The results of the present study showed some gender differences, where the prevalence of Sickle Cell Trait in females (0.62%, 95% CI: 0.57-0.67) was higher than that of males (0.35%, 95% CI: 0.32-0.39), consistently over the years. Similarly, significant gender differences have been also reported in adults with Sickle Cell Trait carriers. For instance, In a study carried out by Kamble et al. in India, it was reported that male: female ratio was 1.71:1 in HbAS cases.
We did not find any significant differences in the trends of the Sickle Cell Trait over the 12-year period. No studies have been found in the literature reporting on the trends of the Sickle Cell Trait prevalence over time. Nevertheless, our findings indicate a relatively stable prevalence of Sickle Cell Trait over time probably because our studied subjects were born in Lebanon and of Lebanese ancestry. Accordingly, no crucial demographic changes or marital habits (consanguineous) were observed in the past 12 years.
In our study, the overall average MCV was found to be 84.3 fl (±7.6). Similarly, a comparable standard MCV value has been reported among sickle cell trait carriers in France by Tripette et al. in 2009.
On the other hand, in a study done in India, Dangi, et al. in 2010 reported an MCV value of 73.4 fl among the sickle cell trait carriers, which was lower than that reported in our study. However, this study was performed in an anemic population, and most of these subjects were affected by sickle anemia with beta thalassaemia trait, and also the iron deficiency cannot be excluded in this setting of patients. We found that the MCV level of the 223 cases of positive sickle cell trait, which were confirmed by the Hb electrophoresis, to be 80.6 (±9.1). MCV levels among the whole sample, as well as the 223 cases, that were tested carrying the Sickle Cell Trait, were within the normal range. Thus, MCV is not useful for screening sickle cell trait, and the microcytosis does not exclude the presence of Sickle Cell Trait as reported by Dangi, and an accurate screening test, like the sickling test, should also be made in patients with microcytosis (microdrepanocytosis according to Silvestroni). Of course, the results should be confirmed by Hb electrophoresis (100% accuracy).

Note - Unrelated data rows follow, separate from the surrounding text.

Lemma xor_words_bytes ws : forall m, Forall is_u32 ws -> Forall is_byte m ->
  length m = (4 * length ws)%nat ->
  bytes_of 4 (zip_with Z.lxor ws (words_of 4 (length ws) m)) = xor_bytes m (bytes_of 4 ws).
Proof.
  induction ws as [|w ws IH]; intros m Hw Hm Hl; [by destruct m|].
  apply Forall_cons_iff in Hw as [Hw Hws]. cbn [length words_of zip_with].
  unfold bytes_of. cbn [map concat]. fold (bytes_of 4 ws).
  fold (bytes_of 4 (zip_with Z.lxor ws (words_of 4 (length ws) (drop 4 m)))).
  cbn [length] in Hl. assert (Ht : length (take 4 m) = 4%nat) by (rewrite length_take; lia).
  rewrite xor_word_bytes by (done || by apply Forall_take).
  rewrite IH by (done || (by apply Forall_drop) || (rewrite length_drop; lia)).
  unfold xor_bytes. rewrite <- (take_drop 4 m) at 3.
  rewrite zip_with_app by (by rewrite Ht, length_le_bytes). f_equal.
  clear. generalize (le_bytes 4 w). generalize (take 4 m). induction l as [|x l IH]; intros [|y l'];
    cbn [zip_with]; try done. rewrite IH. f_equal. apply Z.lxor_comm.
Qed.

Lemma xor_block_eq j m : input_ok j -> Forall is_byte m -> length m = 64%nat ->
  xor_block j m = xor_bytes m (ks_block j).
Proof.
  intros Hj Hm Hl. unfold xor_block, ks_block.
  assert (E : length (chacha_block j) = 16%nat) by (by rewrite length_chacha_block).
  rewrite <- E. apply xor_words_bytes; [apply chacha_block_words|done|lia].
Qed.

Lemma next_counter_ok j : input_ok j -> input_ok (next_counter j).
Proof.
  intros H. unfold next_counter, input_ok. destruct (PLUS _ 1 =? 0); by rewrite !length_zupd.
Qed.

(** [n] blocks of key stream. *)
Fixpoint keystream (n : nat) (j : list Z) : list Z :=
  match n with
  | O => []
  | S n => ks_block j ++ keystream n (next_counter j)
  end.

Lemma iter_counter_ok n : forall j, input_ok j -> input_ok (Nat.iter n next_counter j).
Proof. induction n; intros; [done|]. rewrite Nat.iter_succ. apply next_counter_ok. auto. Qed.

Lemma keystream_length n : forall j, input_ok j -> length (keystream n j) = (n * 64)%nat.
Proof.
  induction n as [|n IH]; intros j Hj; [done|]. cbn [keystream].
  rewrite length_app, ks_block_length, IH by (done || by apply next_counter_ok). lia.
Qed.

Lemma keystream_bytes n : forall j, Forall is_byte (keystream n j).
Proof.
  induction n as [|n IH]; intros j; cbn [keystream]; [constructor|].
  apply Forall_app; split; [apply ks_block_bytes|apply IH].
Qed.

Lemma keystream_add m : forall n j,
  keystream (m + n) j = keystream m j ++ keystream n (Nat.iter m next_counter j).
Proof.
  induction m as [|m IH]; intros n j; [done|]. cbn [Nat.add keystream].
  by rewrite IH, <- app_assoc, Nat.iter_succ_r.
Qed.

(** Blocks needed for a message. *)
Definition nblocks (len : nat) : nat := ((len + 63) / 64)%nat.

Lemma nblocks_spec len : (len <= nblocks len * 64 < len + 64)%nat.
Proof.
  unfold nblocks. pose proof (Nat.div_mod_eq (len + 63) 64).
  pose proof (Nat.mod_upper_bound (len + 63) 64). lia.
Qed.

Lemma nblocks_S len : (64 <= len)%nat -> nblocks len = S (nblocks (len - 64)).
Proof.
  intros H. unfold nblocks. replace (len + 63)%nat with (len - 64 + 63 + 1 * 64)%nat by lia.
  rewrite Nat.div_add; lia.
Qed.

Lemma nblocks_one len : (0 < len <= 64)%nat -> nblocks len = 1%nat.
Proof. intros. pose proof (nblocks_spec len). lia. Qed.

Lemma xor_bytes_app a b c d : length a = length c -> xor_bytes (a ++ b) (c ++ d) = xor_bytes a c ++ xor_bytes b d.
Proof. intros. by apply zip_with_app. Qed.

Lemma xor_bytes_take n a b : take n (xor_bytes a b) = xor_bytes (take n a) (take n b).
Proof. apply zip_with_take. Qed.

Lemma xor_bytes_prefix a b c : (length a <= length b)%nat -> xor_bytes a (b ++ c) = xor_bytes a b.
Proof.
  intros. unfold xor_bytes. rewrite <- (zip_with_take_r _ a (b ++ c)), <- (zip_with_take_r _ a b).
  by rewrite take_app_le.
Qed.

Lemma encrypt_loop_eq fuel : forall j m, input_ok j -> Forall is_byte m -> (0 < length m <= fuel)%nat ->
  encrypt_loop fuel j m
  = (Nat.iter (nblocks (length m)) next_counter j, xor_bytes m (keystream (nblocks (length m)) j)).
Proof.
  induction fuel as [|fuel IH]; intros j m Hj Hm Hl; [lia|]. cbn [encrypt_loop].
  pose proof (ks_block_length j Hj) as Hk.
  destruct (Nat.ltb_spec (length m) 64).
  - rewrite nblocks_one by lia. cbn [Nat.iter keystream]. rewrite app_nil_r.
    rewrite xor_block_eq; [|done|apply Forall_app; split; [done|apply bytes_0]|
      rewrite length_app, length_replicate; lia].
    rewrite xor_bytes_take, take_app_length. f_equal.
    unfold xor_bytes. by rewrite zip_with_take_r.
  - destruct (Nat.eqb_spec (length m) 64) as [E|E].
    + rewrite nblocks_one by lia. cbn [Nat.iter keystream]. rewrite app_nil_r.
      by rewrite xor_block_eq.
    + rewrite nblocks_S by lia. rewrite Nat.iter_succ_r. cbn [keystream].
      assert (Ht : length (take 64 m) = 64%nat) by (rewrite length_take; lia).
      assert (Hd : length (drop 64 m) = (length m - 64)%nat) by (rewrite length_drop; lia).
      rewrite IH; [|by apply next_counter_ok|by apply Forall_drop|lia].
      rewrite Hd, xor_block_eq by (done || by apply Forall_take).
      f_equal. rewrite <- xor_bytes_app by lia. by rewrite take_drop.
Qed.

(** Only the counter words change. *)
Lemma counter_words n : forall j, input_ok j ->
  zupd (zupd j 12 (znth 0 (Nat.iter n next_counter j) 12)) 13 (znth 0 (Nat.iter n next_counter j) 13)
  = Nat.iter n next_counter j.
Proof.
  assert (G : forall k j, input_ok j -> input_ok k ->
    (forall i, i <> 12 -> i <> 13 -> znth 0 k i = znth 0 j i) ->
    zupd (zupd j 12 (znth 0 k 12)) 13 (znth 0 k 13) = k).
  { intros k j Hj Hk H. unfold input_ok in *. apply list_eq_same_length with 16%nat;
      [done|by rewrite !length_zupd|]. intros i x y Hi Hx Hy.
    assert (Ez : forall l v, l !! i = Some v -> v = znth 0 l (Z.of_nat i)).
    { intros l v Hv. unfold znth. zif. rewrite Nat2Z.id. symmetry. by apply nth_lookup_Some. }
    rewrite (Ez _ _ Hx), (Ez _ _ Hy).
    destruct (Z.eq_dec (Z.of_nat i) 13) as [->|]; [by rewrite znth_zupd_eq by (rewrite zlen_zupd; unfold zlen; lia)|].
    rewrite znth_zupd_ne by lia.
    destruct (Z.eq_dec (Z.of_nat i) 12) as [->|]; [by rewrite znth_zupd_eq by (unfold zlen; lia)|].
    rewrite znth_zupd_ne by lia. symmetry. apply H; lia. }
  intros j Hj. apply G; [done|by apply iter_counter_ok|].
  induction n as [|n IH]; intros i H12 H13; [done|]. rewrite Nat.iter_succ, <- IH by done.
  unfold next_counter. destruct (PLUS _ 1 =? 0); by rewrite ?znth_zupd_ne by lia.
Qed.

Lemma encrypt_bytes_eq j m : input_ok j -> Forall is_byte m ->
  ECRYPT_encrypt_bytes j m
  = (Nat.iter (nblocks (length m)) next_counter j, xor_bytes m (keystream (nblocks (length m)) j)).
Proof.
  intros Hj Hm. unfold ECRYPT_encrypt_bytes. destruct (Nat.eqb_spec (length m) 0) as [E|E].
  - destruct m; [|done]. done.
  - rewrite encrypt_loop_eq by (done || lia). by rewrite counter_words.
Qed.

Lemma xor_bytes_length a b : (length a <= length b)%nat -> length (xor_bytes a b) = length a.
Proof. intros. by apply length_zip_with_l. Qed.

Lemma nblocks_add a b : (a mod 64 = 0)%nat -> nblocks (a + b) = (nblocks a + nblocks b)%nat.
Proof.
  intros Ha. pose proof (Nat.div_mod_eq a 64) as E. unfold nblocks. rewrite Ha in E.
  replace (a + b + 63)%nat with (b + 63 + a / 64 * 64)%nat by lia. rewrite Nat.div_add by lia.
  replace (a + 63)%nat with (63 + a / 64 * 64)%nat by lia. rewrite Nat.div_add by lia.
  change (63 / 64)%nat with 0%nat. lia.
Qed.

(** Splitting a message at a block boundary. *)
Lemma keystream_split j m1 m2 : input_ok j -> (length m1 mod 64 = 0)%nat ->
  xor_bytes (m1 ++ m2) (keystream (nblocks (length (m1 ++ m2))) j)
  = xor_bytes m1 (keystream (nblocks (length m1)) j)
    ++ xor_bytes m2 (keystream (nblocks (length m2)) (Nat.iter (nblocks (length m1)) next_counter j)).
Proof.
  intros Hj H. rewrite length_app, nblocks_add, keystream_add by done. apply xor_bytes_app.
  rewrite keystream_length by done. unfold nblocks.
  pose proof (Nat.div_mod_eq (length m1) 64) as E. rewrite H in E.
  replace (length m1 + 63)%nat with (63 + length m1 / 64 * 64)%nat by lia.
  rewrite Nat.div_add by lia. change (63 / 64)%nat with 0%nat. lia.
Qed.

(** ** RFC 7539 *)

Section Aead.
Context (ulw : Z) (Hulw : ulw = 32 \/ ulw = 64).

(** Every chunk but the last is a whole number of blocks, as the comment of
    [chacha20poly1305_encrypt] demands. *)
Fixpoint split_ok (chunks : list (list Z)) : Prop :=
  match chunks with
  | [] => True
  | [m] => True
  | m :: ms => (length m mod 64 = 0)%nat /\ split_ok ms
  end.

(** Repeated calls, with their outputs concatenated. *)
Fixpoint crypt_all (f : chacha20poly1305_ctx -> list Z -> chacha20poly1305_ctx * list Z)
    (ctx : chacha20poly1305_ctx) (chunks : list (list Z)) : chacha20poly1305_ctx * list Z :=
  match chunks with
  | [] => (ctx, [])
  | m :: ms =>
      let '(ctx, c) := f ctx m in
      let '(ctx, cs) := crypt_all f ctx ms in (ctx, c ++ cs)
  end.

Definition rfc_input (key nonce : list Z) : list Z :=
  words_of 4 4 sigma ++ words_of 4 4 key ++ words_of 4 4 (drop 16 key)
    ++ [0; U8TO32_LITTLE nonce 0; U8TO32_LITTLE nonce 4; U8TO32_LITTLE nonce 8].

Lemma rfc_input_ok key nonce : input_ok (rfc_input key nonce).
Proof. done. Qed.

Lemma xor_zeros a n : length a = n -> xor_bytes (replicate n 0) a = a.
Proof. intros <-. unfold xor_bytes. induction a; cbn; [done|]. by rewrite IHa. Qed.

Lemma rfc7539_init_eq key nonce :
  rfc7539_init key nonce
  = AeadCtx (next_counter (rfc_input key nonce)) (poly1305_init (ks_block (rfc_input key nonce))).
Proof.
  unfold rfc7539_init. set (j := take 12 _ ++ _). assert (Ej : j = rfc_input key nonce) by done.
  rewrite Ej, encrypt_bytes_eq by (apply rfc_input_ok || apply bytes_0).
  rewrite length_replicate. change (nblocks 64) with 1%nat. cbn [Nat.iter keystream].
  rewrite app_nil_r, xor_zeros by (by apply ks_block_length). done.
Qed.

Definition pad16 (m : list Z) : list Z :=
  m ++ (if (length m mod 16 =? 0)%nat then [] else replicate (16 - length m mod 16) 0).

(** Key stream from counter 1, and the tag, by the code's block and counter: the form the
    storage theorems use; [rfc_aead] below equates it with [Rfc7539]. *)
Definition rfc_cipher (key nonce m : list Z) : list Z :=
  xor_bytes m (keystream (nblocks (length m)) (next_counter (rfc_input key nonce))).
Definition rfc_tag (key nonce ad c : list Z) : list Z :=
  poly1305_mac (ks_block (rfc_input key nonce))
    (pad16 ad ++ pad16 c ++ le_bytes 8 (zlen ad) ++ le_bytes 8 (zlen c)).

Record aead_rep (key nonce : list Z) (n : nat) (authed : list Z) (ctx : chacha20poly1305_ctx) : Prop := {
  ar_chacha : chacha20 ctx = Nat.iter n next_counter (next_counter (rfc_input key nonce));
  ar_poly : let otk := ks_block (rfc_input key nonce) in
    p_rep (Z.land (le_val (take 16 otk)) clamp_mask)
      [U8TO32 otk 16; U8TO32 otk 20; U8TO32 otk 24; U8TO32 otk 28] (poly1305 ctx) authed;
}.

Section Key.
Context (key nonce : list Z).
Local Abbreviation j1 := (next_counter (rfc_input key nonce)).

Lemma j1_ok n : input_ok (Nat.iter n next_counter j1).
Proof. apply iter_counter_ok, next_counter_ok, rfc_input_ok. Qed.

The present study had several limitations. First, it was an observational study without a control group. Another limitation is that the sample was collected from a single center that might not be representative of the whole Lebanese population. As such, the results of the study should be interpreted with these limitations in mind. On the other hand, the study had several strengths, such as the large sample size, the extended period, the prospective data collection, as well as being among the few studies carried out in Lebanon and the region assessing the prevalence of Sickle Cell Trait.
In this study, we found that the prevalence of Sickle Cell Trait is lower as compared to other Arab countries, higher in females, and with no significant trend over the 12-year period. Moreover, we showed that the MCV, though was not a screening test for Sickle Cell Trait carriers, was useful. In fact, subjects with microcytosis should not be excluded from the selection and could have a contemporaneously thalassemic trait, or sideropenia. On the other hand, the sickle cell test was found to be an accurate, simple and cheap test (It costs approximately two US dollars for both sickling tests) which could be easily added as a requirement for the pre-marital testing to screen for Sickle Cell Trait carriers.